The dynamics of correlated novelties - foolrush
http://www.nature.com/srep/2014/140731/srep05890/full/srep05890.html?repost

======
MrQuincle
Although these models are highly abstract that very fact enables them to form
a foundation for many different fields.

* In thermodynamics the Ehrenfest model (or dog-flea model) was developed: [http://www.wikiwand.com/en/Ehrenfest_model](http://www.wikiwand.com/en/Ehrenfest_model)

* In spread of infectious diseases and vaccine efficacy models Polya urn models can be used.

* In exchangeable models (e.g. in classification where labels are assigned but without semantics!!) the Pitman-Yor (PY) process can be described as an urn model and exhibits power-law distribution (of items over the different classes) as well. The Pitman-Yor process is a (two-parameter) generalization of the Poisson-Dirichlet process.

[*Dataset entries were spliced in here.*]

(* ===== verification/AdminDoctor.v ===== *)
(** * apps/admin: what doctor and its report decide

    main.rs: [redact_secrets] and the pure classifiers behind the checks:
    listening sockets against the expected public surface, the IPv6 and egress
    posture, the verdict over both protocol self-tests.  release_identity.rs:
    which release is installed.  A message is the case that produces it; the
    outputs of [ss], [sshd] and the other tools are inputs. *)

From S2P Require Import Prelude Strs Net NetText Json Credentials Grants Contract Render Deployment Server ServerPolicy ServerDoctor Pacing.
From Stdlib Require Import Ascii.

(** ** [redact_secrets] *)

Module Redact.

Definition is_token_byte (b : ascii) : bool := is_ascii_alphanumeric b || is_char "-" b || is_char "_" b.
Definition looks_like_uuid (tok : string) : bool :=
  let parts := split_on "-" tok in
  (length parts =? 5)%nat && forallb (fun '(len, p) => (slen p =? len) && str_all is_ascii_hexdigit p) (combine [8; 4; 4; 4; 12] parts).
Definition is_ascii_alphabetic (b : ascii) : bool := in_range 65 90 b || in_range 97 122 b.
Definition looks_like_secret_token (tok : string) : bool :=
  if slen tok <? 24 then false else
  if str_all is_ascii_hexdigit tok then true else
  str_all is_token_byte tok && str_any is_ascii_alphabetic tok && str_any (fun b => is_ascii_digit b || is_char "-" b || is_char "_" b) tok.
Definition secret (tok : string) : bool := looks_like_uuid tok || looks_like_secret_token tok.

(** The end of a run of token bytes. *)
Definition flush (tok : string) : string := if secret tok then "<redacted>" else tok.
Fixpoint redact_from (tok s : string) : string :=
  match s with
  | EmptyString => flush tok
  | String c s => if is_token_byte c then redact_from (tok +:+ String c EmptyString) s else flush tok +:+ String c (redact_from EmptyString s)
  end.
Definition redact_secrets (text : string) : string := redact_from EmptyString text.

(** *** Lemmas *)

(** The maximal runs of token bytes. *)
Definition run_of (tok : string) : list string := if str_is_empty tok then [] else [tok].
Fixpoint tokens_from (tok s : string) : list string :=
  match s with
  | EmptyString => run_of tok
  | String c s => if is_token_byte c then tokens_from (tok +:+ String c EmptyString) s else run_of tok ++ tokens_from EmptyString s
  end.
Definition tokens (text : string) : list string := tokens_from EmptyString text.
Definition shown (tok : string) : string := if secret tok then "redacted" else tok.

Lemma app_one s c t : (s +:+ String c EmptyString) +:+ t = s +:+ String c t.
Proof. by rewrite str_app_assoc. Qed.
Lemma tokens_run tok t : str_all is_token_byte t = true -> tokens_from tok t = run_of (tok +:+ t).
Proof.
  revert tok. induction t as [|c t IH]; intros tok Ht; cbn [tokens_from]; [by rewrite str_app_nil_r|].
  rewrite str_all_cons in Ht. apply andb_true_iff in Ht as [-> Ht]. by rewrite IH, app_one.
Qed.
Lemma tokens_break tok t c s : str_all is_token_byte t = true -> is_token_byte c = false ->
  tokens_from tok (t +:+ String c s) = run_of (tok +:+ t) ++ tokens s.
Proof.
  revert tok. induction t as [|x t IH]; intros tok Ht Hc; [change (EmptyString +:+ String c s) with (String c s); cbn [tokens_from]; by rewrite Hc, str_app_nil_r|].
  rewrite str_all_cons in Ht. apply andb_true_iff in Ht as [Hx Ht]. change (String x t +:+ String c s) with (String x (t +:+ String c s)).
  cbn [tokens_from]. by rewrite Hx, IH, app_one.
Qed.
Lemma secret_nonempty tok : secret tok = true -> tok <> EmptyString.
Proof. by intros H ->. Qed.

(** A run of token bytes, shown, and what follows. *)
Lemma flushed_tokens tok : str_all is_token_byte tok = true -> tokens (flush tok) = map shown (run_of tok).
Proof.
  intros Ht. unfold flush, run_of, shown, tokens. destruct (secret tok) eqn:Es.
  - pose proof (secret_nonempty _ Es) as Hn. unfold str_is_empty. apply String.eqb_neq in Hn. rewrite Hn. simpl. by rewrite Es.
  - rewrite tokens_run by done. unfold run_of. change (EmptyString +:+ tok) with tok. destruct (str_is_empty tok); [done|]. simpl. by rewrite Es.
Qed.
Lemma flushed_break tok c s : str_all is_token_byte tok = true -> is_token_byte c = false ->
  tokens (flush tok +:+ String c s) = map shown (run_of tok) ++ tokens s.
Proof.
  intros Ht Hc. unfold flush, run_of, shown. destruct (secret tok) eqn:Es.
  - pose proof (secret_nonempty _ Es) as Hn. unfold str_is_empty. apply String.eqb_neq in Hn. rewrite Hn. simpl map. rewrite Es.
    change ("<redacted>" +:+ String c s) with (String "<" ("redacted" +:+ String ">" (String c s))). unfold tokens at 1. cbn [tokens_from].
    change (is_token_byte "<") with false. cbv iota. rewrite tokens_break by reflexivity. cbn [run_of str_is_empty app]. unfold tokens at 1. cbn [tokens_from].
    rewrite Hc. reflexivity.
  - unfold tokens at 1. rewrite tokens_break by done. unfold run_of. change (EmptyString +:+ tok) with tok. destruct (str_is_empty tok); [done|]. simpl. by rewrite Es.
Qed.

Lemma redact_tokens tok s : str_all is_token_byte tok = true -> tokens (redact_from tok s) = map shown (tokens_from tok s).
Proof.
  revert tok. induction s as [|c s IH]; intros tok Ht; cbn [redact_from tokens_from]; [by apply flushed_tokens|].
  destruct (is_token_byte c) eqn:Hc.
  - apply IH. rewrite str_all_app, Ht, str_all_cons, Hc. done.
  - rewrite flushed_break by done. rewrite map_app. f_equal. by apply IH.
Qed.
Lemma redact_same tok s : Forall (fun t => secret t = false) (tokens_from tok s) -> redact_from tok s = tok +:+ s.
Proof.
  revert tok. induction s as [|c s IH]; intros tok Hf; cbn [redact_from tokens_from] in *.
  - rewrite str_app_nil_r. unfold flush, run_of, str_is_empty in *. destruct (String.eqb tok EmptyString) eqn:E; [by apply String.eqb_eq in E as ->|].
    apply Forall_cons in Hf as [-> _]. done.
  - destruct (is_token_byte c); [rewrite IH by done; apply app_one|]. apply Forall_app in Hf as [H1 H2]. rewrite IH by done.
    unfold flush, run_of, str_is_empty in *. destruct (String.eqb tok EmptyString) eqn:E; [by apply String.eqb_eq in E as ->|].
    apply Forall_cons in H1 as [-> _]. done.
Qed.
Lemma shown_not_secret t : secret (shown t) = false.
Proof. unfold shown. destruct (secret t) eqn:E; [reflexivity|done]. Qed.
Lemma redacted_clean text : Forall (fun t => secret t = false) (tokens (redact_secrets text)).
Proof. unfold redact_secrets. rewrite redact_tokens by done. apply List.Forall_map, List.Forall_forall. intros t _. apply shown_not_secret. Qed.

(** *** What a redaction is

    Words and credential shapes by the codes of their characters. *)

Definition digit (c : ascii) : Prop := 48 <= byte_val c <= 57.
Definition letter (c : ascii) : Prop := 65 <= byte_val c <= 90 \/ 97 <= byte_val c <= 122.
Definition hex_digit (c : ascii) : Prop := digit c \/ 65 <= byte_val c <= 70 \/ 97 <= byte_val c <= 102.
Definition separator (c : ascii) : Prop := c = "-"%char \/ c = "_"%char.
Definition word_char (c : ascii) : Prop := letter c \/ digit c \/ separator c.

The "proper" distribution over the space of all partitions.

The urn model for PY is as follows. Start with a black ball with weight "b".
At each step sample a ball proportional to its weight. If you sample a black
ball, put it back in, along with another one black ball of weight "a", plus(!)
a ball of a color - sampled from a base distribution H - with weight "1-a". If
you sample a colored ball, put it back in, along with a ball of the same color
and weight "1".

The model from Tria et al. is also a two-parameter model, but I've to check if
it is indeed different. I guess it is, Strogatz rulez. ;-)

Edit: paper by Teh that describes Zipf's law (proportion of tables with n
customers scales as O(n^{-1-d})) and Heap's law (total number of tables with n
customers scales as O(n^d)) for the PY process:
[http://www.stats.ox.ac.uk/~teh/research/npbayes/TehJor2010a....](http://www.stats.ox.ac.uk/~teh/research/npbayes/TehJor2010a.pdf)

------
foolrush
On chance and correlation to other discoveries.

“Novelties are a familiar part of daily life. They are also fundamental to the
evolution of biological systems, human society, and technology. By opening new
possibilities, one novelty can pave the way for others in a process that
Kauffman has called “expanding the adjacent possible”.”